If you can imagine the House of Lords standing in the bread-line, you will be able to picture the sight that I saw today. I suppose nothing like it has been seen since the French Revolution—no reversal of social fortunes half so tragic and poignantly dramatic. It was an object lesson to anyone who believes that aristocracy is anything more than environment.
What I really saw was the Imperial Russian Court in miniature. The lady who introduced me was the wife of the Tsar's High Chamberlain, Madame Lubinoff. Her husband, at the commencement of the war, was Civil Governor of Warsaw. Her home was a palace, which is now occupied by Poland's peasant Prime Minister. Today her husband is her secretary at the soup-kitchen which she conducts for the Russian Red Cross; her home is as humble as an artisan's; the people to whom she ministers are princes and princesses in burst out boots and tatters.
I had been told of the wonderful work which Madame Lubinoff has done for her exiled compatriots. I had also been told that her work was soon to be abandoned; that she had sold almost the last of her jewels and that the funds with which the Russian Red Cross at Paris had provided her had given out.
We departed in search of her soup-kitchen at about twelve o'clock—the worst hour you can choose if you wish to get quickly from point to point in Warsaw, for midday is consecrated to funerals. There are so many of them that they form almost a continuous procession. They are of all kinds, from the two-horse hearse, attended by mourning-carriages, to the lonely man and woman, plodding hopelessly through the mud, carrying a little child's coffin between them. In spite of delays we arrived at last at a gateway, leading off a narrow street in one of the least prosperous quarters of the city. The squalid courtyard beyond the gateway was crowded with wolfish men and women.
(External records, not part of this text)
(** When the matching loop returns, the fill events it put on the queue account for
    exactly the base and quote lots it used: both stay within what the order asked for,
    no fill is outside the limit price (so a bid pays at most and an ask gets at least
    the limit price in total), and there are at most [limit] fills. *)
Theorem match_within_budget order m pk now_ts opl price_lots limit q b M s' :
  opposing b M opl order -> no_skipped_orders b M opl -> request_ok order limit q ->
  match_loop order m pk now_ts opl price_lots b (match_start order limit q) = Done s' ->
  let base := Order.max_base_lots order - remaining_base_lots s' in
  let quote := Order.max_quote_lots order - remaining_quote_lots s' in
  exists es, contents (ms_queue s') = contents q ++ es /\ Forall (ev_ok order pk price_lots) es /\
    ev_total ev_base es = base /\ ev_total ev_quote es = quote /\
    base <= Order.max_base_lots order /\ quote <= Order.max_quote_lots order /\
    ev_total ev_fill es <= limit /\
    match Order.side order with Bid => quote <= price_lots * base | Ask => price_lots * base <= quote end.
Proof.
  intros HO HS. pose proof (opposing_prices _ _ _ _ HO HS) as HP. destruct HO as [_ (T & fl & I & HM) _ _ HQ]. intros HR E base quote.
  pose proof (match_loop_ok order m pk now_ts opl price_lots limit q b T fl M I HM HP HQ HR)
    as (acts & rest & _ & G & _ & P). rewrite E in P.
  destruct P as [(s1 & [= <-] & Inv & O & _) | [[? _] | [? _]]]; [|done..].
  exists (act_events order m pk now_ts (q_seq_num q) acts). destruct Inv, O. simpl in *.
  pose proof (greedy_act_ok _ _ _ _ _ _ G) as F. pose proof (quote_within_limit _ _ _ _ F) as L.
  destruct (act_events_totals order m pk now_ts acts (q_seq_num q)) as (E1 & E2 & E3).
  assert (base = total act_base acts /\ quote = total act_quote acts) as [-> ->] by (subst base quote; lia).
  split_and!; [done|by apply act_events_ok|done|done|lia|lia| |done]. rewrite E3. mlia.
Qed.

(** ** Priority *)

Lemma greedy_split order pk price_lots : forall l1 l2 rb rq,
  greedy order pk price_lots rb rq (l1 ++ l2) ->
  greedy order pk price_lots (rb - total act_base l1) (rq - total act_quote l1) l2.
Proof.
  induction l1 as [|a l1 IH]; intros l2 rb rq; simpl; [by rewrite !Z.sub_0_r|].
  intros (_ & _ & _ & _ & G). apply IH in G. by rewrite !Z.sub_add_distr.
Qed.

Lemma acts_nonneg order pk price_lots acts :
  Forall (act_ok order pk price_lots) acts -> Forall item_ranges acts.*1 ->
  0 <= total act_base acts /\ 0 <= total act_quote acts.
Proof.
  intros G R. split; apply total_nonneg; intros a Ha;
    rewrite Forall_forall in G; specialize (G a Ha); rewrite Forall_forall in R;
    destruct (R a.1 ltac:(apply list_elem_of_fmap; eauto)) as [R1 R2];
    unfold act_quote, act_base; unfold act_ok in G; destruct a.2; try lia; nia.
Qed.

(** A partial fill uses up one of the two budgets. *)
Lemma partial_fill_exhausts rb rq q qty price :
  q = Z.min (Z.min rb qty) (rq / price) -> q <> qty -> 1 <= price -> 0 <= rq ->
  rb - q = 0 \/ rq - q * price < price.
Proof.
  intros -> Hne Hp Hq. pose proof (Z.div_mod rq price ltac:(lia)). pose proof (Z.mod_pos_bound rq price ltac:(lia)).
  destruct (Z.le_ge_cases rb (rq / price)); [left; lia|].
  destruct (Z.le_ge_cases qty (rq / price)); [left; lia|]. right. nia.
Qed.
They were a strange collection, brow-beaten and famished. The women wore shawls over their heads; they looked typical slum-dwellers. Many of the men were in tattered uniforms; all of them were unshaven and cringing as pedlars. We had to force our way up the narrow stairs to Madame Lubinoff's office, into which we were ushered by a grave-faced servant who turned out to be her husband. The Bolshevists arrested him in Petrograd and imprisoned him for ten months in the dreaded fortress of St. Peter and St. Paul—which goes far to account for his crushed demeanour. It was his wife who rescued him, by risking her own life and bribing his gaolers, which has nothing to do with the present story.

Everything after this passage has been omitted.